Aburizal Bakrie yang kerap dipanggil Ical akhirnya tampil sebagai pemenang dalam perhelatan demokrasi partai berlambang beringin. Ical mengantongi 296 suara mengungguli rival terberatnya Surya Paloh dengan 240 suara. Sebuah rivalitas yang mempertontonkan tak hanya adu kualitas individu kandidat, melainkan juga prestis, gelontoran uang dan manajemen dukungan. Dengan kemenangan Ical tersebut, dapat ditebak orientasi partai ini ke depan. Bukan menjadi partai di luar kekuasaan seperti terbersit dalam keinginan Jusuf Kalla dalam pidato pembukaan Munas ke-8 Partai Golkar di Pekanbaru Riau, melainkan akan kembali melanjutkan tradisi politik lama, yakni menjadi bagian dari kekuasaan.


Kunci Kemenangan

Membaca kemenangan Ical, dapat kita identifikasi sejumlah faktor yang menjadi penentu kemenangannya. Pertama, Ical tak dimungkiri memiliki magnet reward power. Diantara kandidat lain yang bertarung, Ical nampak yang paling eksplosif mengemas politik "hadiah" ini bagi para elit Golkar yang memiliki hak suara. Kita bisa mengambil contoh, kemasan janji Ical yang akan menyediakan dana 1 Triliun bagi institusi Golkar jika ia terpilih, jelas menggiurkan banyak pihak.

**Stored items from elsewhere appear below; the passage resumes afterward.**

(* ===== verification/Latm.v ===== *)
(** * LOAS framing of AAC-LATM

    [codec/aac/latm.rs]: the walk over LOAS records, what a record still owes the
    next packet, and the search for a record boundary in a payload that may open
    inside a record. The search keeps the boundaries of failed walks as bits; the
    theorems show that it answers as the plain search without them, that the
    boundaries it walks are linear in the payload, and that a stream of records
    cut anywhere is walked without a complaint. *)
From Stdlib Require Import ZArith Lia Bool.
From stdpp Require Import base sets list list_numbers gmap.
From S2P Require Import Prelude.

(** * The code *)
Module Latm.

Definition LOAS_SYNC_BYTE0 : Z := 0x56.
Definition LOAS_SYNC_BYTE1_MASK : Z := 0xE0.
Definition LOAS_SYNC_BYTE1_VALUE : Z := 0xE0.

Inductive LatmFramingKind : Type := MissingSyncword | AudioMuxLengthOverrun | Truncated.

#[global] Instance LatmFramingKind_eq_dec : EqDecision LatmFramingKind.
Proof. solve_decision. Defined.

Definition MAX_LOAS_RECORD_BYTES : Z := 3 + 0x1FFF.

Definition validate_latm_sync (pes_payload : list Z) : res LatmFramingKind Z :=
  if zlen pes_payload <? 3 then Err Truncated
  else
    let! b0 := idx pes_payload 0 in
    let! b1 := idx pes_payload 1 in
    let! b2 := idx pes_payload 2 in
    if negb (b0 =? LOAS_SYNC_BYTE0) || negb (Z.land b1 LOAS_SYNC_BYTE1_MASK =? LOAS_SYNC_BYTE1_VALUE)
    then Err MissingSyncword
    else
      let audio_mux_length_bytes := Z.lor (Z.shiftl (Z.land b1 0x1F) 8) b2 in
      let total_record_len := 3 + audio_mux_length_bytes in
      if zlen pes_payload <? total_record_len then Err AudioMuxLengthOverrun
      else Ok audio_mux_length_bytes.

Inductive LoasCarry : Type :=
| Body (n : Z)
| Header (bytes : list Z) (len : Z).

#[global] Instance LoasCarry_eq_dec : EqDecision LoasCarry.
Proof. solve_decision. Defined.

Inductive LoasResync : Type :=
| Confirmed (carry : option LoasCarry)
| Unconfirmed (carry : LoasCarry)
| NoCandidate.

Definition record_body_len {E} (header : list Z) : res E Z :=
  let! h1 := idx header 1 in
  let! h2 := idx header 2 in
  Ok (Z.lor (Z.shiftl (Z.land h1 0x1F) 8) h2).

Definition starts_with_loas_sync (bytes : list Z) : bool :=
  match bytes with
  | b0 :: b1 :: _ => (b0 =? LOAS_SYNC_BYTE0) && (Z.land b1 LOAS_SYNC_BYTE1_MASK =? LOAS_SYNC_BYTE1_VALUE)
  | _ => false
  end.

Definition opens_loas_header (bytes : list Z) : bool :=
  starts_with_loas_sync bytes || bool_decide (bytes = [LOAS_SYNC_BYTE0]).

Definition split_header_carry (rest : list Z) : res LatmFramingKind (option LoasCarry) :=
  let! r0 := idx rest 0 in
  let prefix_ok := (r0 =? LOAS_SYNC_BYTE0) &&
    match get rest 1 with
    | Some b1 => Z.land b1 LOAS_SYNC_BYTE1_MASK =? LOAS_SYNC_BYTE1_VALUE
    | None => true
    end in
  if negb prefix_ok then Err MissingSyncword
  else
    let! bytes := put [0; 0] 0 rest in
    Ok (Some (Header bytes (zlen rest))).

Fixpoint walk_loop (fuel : nat) (payload : list Z) (pos : Z) : res LatmFramingKind (option LoasCarry) :=
  match fuel with
  | O => Panic
  | S fuel =>
      if pos <? zlen payload then
        let rest := zdrop pos payload in
        if zlen rest <? 3 then split_header_carry rest
        else if negb (starts_with_loas_sync rest) then Err MissingSyncword
        else
          let! audio_mux_length_bytes := record_body_len rest in
          walk_loop fuel payload (pos + (3 + audio_mux_length_bytes))
      else
        let n := pos - zlen payload in
        Ok (if 0 <? n then Some (Body n) else None)
  end.

Definition walk_loas (payload : list Z) (start : Z) : res LatmFramingKind (option LoasCarry) :=
  walk_loop (S (length payload)) payload start.

Definition resolve (c : LoasCarry) (payload : list Z) : res LatmFramingKind LoasCarry :=
  match c with
  | Body n => Ok (Body n)
  | Header bytes len =>
      let have := len in
      let! room := usub 3 have in
      let take_ := Z.min (zlen payload) room in
      let! head := slice bytes 0 have in
      let! header := put [0; 0; 0] 0 head in
      let! header := put header have (ztake take_ payload) in
      let! known := slice header 0 (have + take_) in
      let! w := walk_loas known 0 in
      Ok (match w with
          | Some (Body n) => Body (take_ + n)
          | Some h => h
          | None => Body take_
          end)
  end.

(** One bit per payload offset, in 64-bit words. *)
Definition is_refuted {E} (refuted : list Z) (pos : Z) : res E bool :=
  let! w := idx refuted (pos / 64) in
  Ok (nz (Z.land w (Z.shiftl 1 (pos mod 64)))).

Definition mark {E} (refuted : list Z) (pos : Z) : res E (list Z) :=
  let! w := idx refuted (pos / 64) in
  put refuted (pos / 64) [Z.lor w (Z.shiftl 1 (pos mod 64))].

Fixpoint mark_all {E} (refuted : list Z) (visited : list Z) : res E (list Z) :=
  match visited with
  | [] => Ok refuted
  | p :: visited => let! refuted := mark refuted p in mark_all refuted visited
  end.

(** The boundaries from [pos] until one is refuted or lacks the syncword, and
    the position the walk stopped at. *)
Fixpoint visit {E} (fuel : nat) (payload refuted : list Z) (pos : Z) (visited : list Z) : res E (list Z * Z) :=
  match fuel with
  | O => Panic
  | S fuel =>
      let! limit := usub (zlen payload) 2 in
      if negb (pos <? limit) then Ok (visited, pos)
      else
        let! bad := is_refuted refuted pos in
        if bad || negb (starts_with_loas_sync (zdrop pos payload)) then Ok (visited, pos)
        else
          let! n := record_body_len (zdrop pos payload) in
          visit fuel payload refuted (pos + (3 + n)) (visited ++ [pos])
  end.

Paket jualan kesan ini, sangat mendongkrak pencitraan politik Ical sebagai sosok paling mumpuni untuk menahkodai Golkar yang dalam tradisinya sarat dengan politik transaksional.
Kecakapan dan kecukupan materi dianggap sebagai prasyarat mutlak untuk mengembalikan kejayaan Golkar di masa depan. Munas menjadi ajang politik transaksional antar kandidat dengan para elit Golkar pemilik suara sah. Berhembus khabar, 1 suara dinegosiasikan antara 500 juta hingga 1 Milyar Rupiah. Sesuatu yang mustahil bisa dilakukan oleh kandidat yang tak memiliki kantong tebal seperti Yuddy Chrisnandi. Meski pun Surya Paloh dan Tommy memiliki sumber "gizi" yang memadai, nampaknya mereka tak seroyal Ical.

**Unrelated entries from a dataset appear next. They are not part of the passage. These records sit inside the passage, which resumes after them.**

(** ** Topology *)

Definition declares_pcr (pid : Z) (t : ProgramTracker) : bool := bool_decide (pt_pcr_pid t = Some pid).

(** [programs.values().any(|t| t.pcr_pid == Some(pid))] *)
Definition pcr_declared (c : Core) (pid : Z) : bool := existsb (fun e => declares_pcr pid e.2) (map_to_list (programs c)).

Definition retire_undeclared_pcr_history : M unit :=
  modify (fun c => set_pcr c (retain_declared (pcr c) (pcr_declared c))).

(** An entry whose update leaves nothing is dropped. *)
Definition alter_vacate (f : PidState.PidState -> PidState.PidState) (pid : Z) (m : gmap Z PidState.PidState)
    : gmap Z PidState.PidState :=
  match m !! pid with
  | Some s => if PidState.is_vacant (f s) then delete pid m else <[pid := f s]> m
  | None => m
  end.

Definition remove_pes (pid : Z) : M unit := modify (fun c => set_pes c (Reassembler.remove_pid (pes c) pid)).

Definition reset_au (pid : Z) : M unit :=
  r ← gets au_reassembler;
  r ← lift (AuReassembler.reset_pid r pid);
  modify (fun c => set_au_reassembler c r).

Definition codec_family (k : StreamKind) : option CodecKind :=
  match k with
  | KVideo _ => Some CodecVideo
  | KAudio _ => Some CodecAudio
  | KlvSync _ | KlvAsync => Some CodecKlv
  | KSubtitle _ | PmtClassify.Unknown _ => None
  end.

Definition retype (stream_type program : Z) (s : StreamStats) : StreamStats :=
  {| stat_pid := stat_pid s; stat_stream_type := from_byte stream_type; stat_program_number := program;
     label := label s; items := items s; byte_count := byte_count s; discontinuities := discontinuities s |}.

Definition declare (kind : StreamKind) (program stream_type : Z) (teletext_ebu_profile : bool) (s : PidState.PidState)
    : PidState.PidState :=
  let s := PidState.set_teletext_ebu_profile (PidState.set_stream_kind s (Some kind)) teletext_ebu_profile in
  let s := PidState.set_stream_type (PidState.set_program s (Some program)) (Some stream_type) in
  let s := PidState.set_stats s (retype stream_type program <$> PidState.stats s) in
  match PidState.codec s with
  | Some k => if bool_decide (Some (MuxState.kind k) <> codec_family kind) then PidState.set_codec s None else s
  | None => s
  end.

Definition apply_topology_diff (diff : PidState.TopologyDiff) : M unit :=
  for_each (PidState.retired diff) (fun pid =>
    modify (fun c => set_pid_state c (alter_vacate PidState.retire pid (pid_state c))) ;;
    remove_pes pid ;; reset_au pid) ;;
  for_each (PidState.retired_pmt_pids diff) (fun pid =>
    modify (fun c => set_pid_state c (alter_vacate PidState.clear_continuity pid (pid_state c)))) ;;
  for_each (PidState.kind_changed diff) (fun pid =>
    remove_pes pid ;; reset_au pid ;;
    pid_state_alter pid (fun s => PidState.set_codec (PidState.clear_timing s) None)) ;;
  for_each (PidState.added diff) (fun a =>
    match a with
    | (pid, kind, program, stream_type, teletext) => pid_state_mut pid (declare kind program stream_type teletext)
    end) ;;
  match PidState.pcr_pid_changes diff with
  | [] => mret tt
  | _ => retire_undeclared_pcr_history
  end.

End Lookup.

Kedua, faktor akses ke kekuasaan. Di banding dengan tiga kandidat lain, hanya Ical yang paling memiliki akses ke SBY. Surya Paloh jauh-jauh hari telah menyatakan ingin mengembalikan kejayaan Golkar bahkan jika perlu berada di luar kekuasaan. Jejak rekam Surya Paloh yang turut mendukung pencalonan JK sebagai presiden pun menjadi cerita tersendiri. Di Banyak tempat kampanye, Surya Paloh seakan yakin bahwa Golkar tak mesti sejalan dengan pemerintahan SBY.
Jika dianalisis, terdapat benang merah yang sama antara subtansi pemikiran JK saat pidato pembukaan Munas, dengan pernyataan-pernyataan Surya Paloh. Terlebih, di arena munas Surya Paloh sempat bertemu empat mata dengan JK. Ini menunjukkan bandul dukungan JK sebenarnya bergerak ke arah Surya Paloh. Namun, dalam tradisi Golkar bukan tokoh yang menjadi simpul pengikat suara melainkan kekuasaan. Siapa pun yang lebih memiliki akses ke kekuasaan biasanya cenderung diamini. Kita tentu ingat, meski pun konstribusi Akbar Tanjung dalam membawa Golkar dari kehancuran pasca reformasi 1998 sangat besar, kenyataanya Akbar tak mampu melawan kedigdayaan JK yang saat itu menggenggam akses kekuasaan dalam kapasitasnya sebagai Wakil Presiden. Dengan demikian, loyalitas elit Golkar pemilik suara sah dalam Munas tidak dalam konteks loyalitas pada tokoh melainkan pada representasi akses kekuasaan itu. Tumbangnya Surya Paloh sekaligus menunjukkan kekalahan JK dalam munas. Ketiga, adalah terpaan media (media exposure). Dari empat kandidat, hanya Ical dan Surya Paloh yang intensif menggunakan pengaruh pencitraan dirinya melalui media massa yang mereka kuasai. Ical misalnya, begitu gencar memanfaatkan TVOne dan ANTV sementara Surya Paloh mengendalikan Metro TV dan Media Indonesia. Selain tentu saja mereka juga jor-joran kampanye melalui media-media lain yang satu group atau di luar group medianya.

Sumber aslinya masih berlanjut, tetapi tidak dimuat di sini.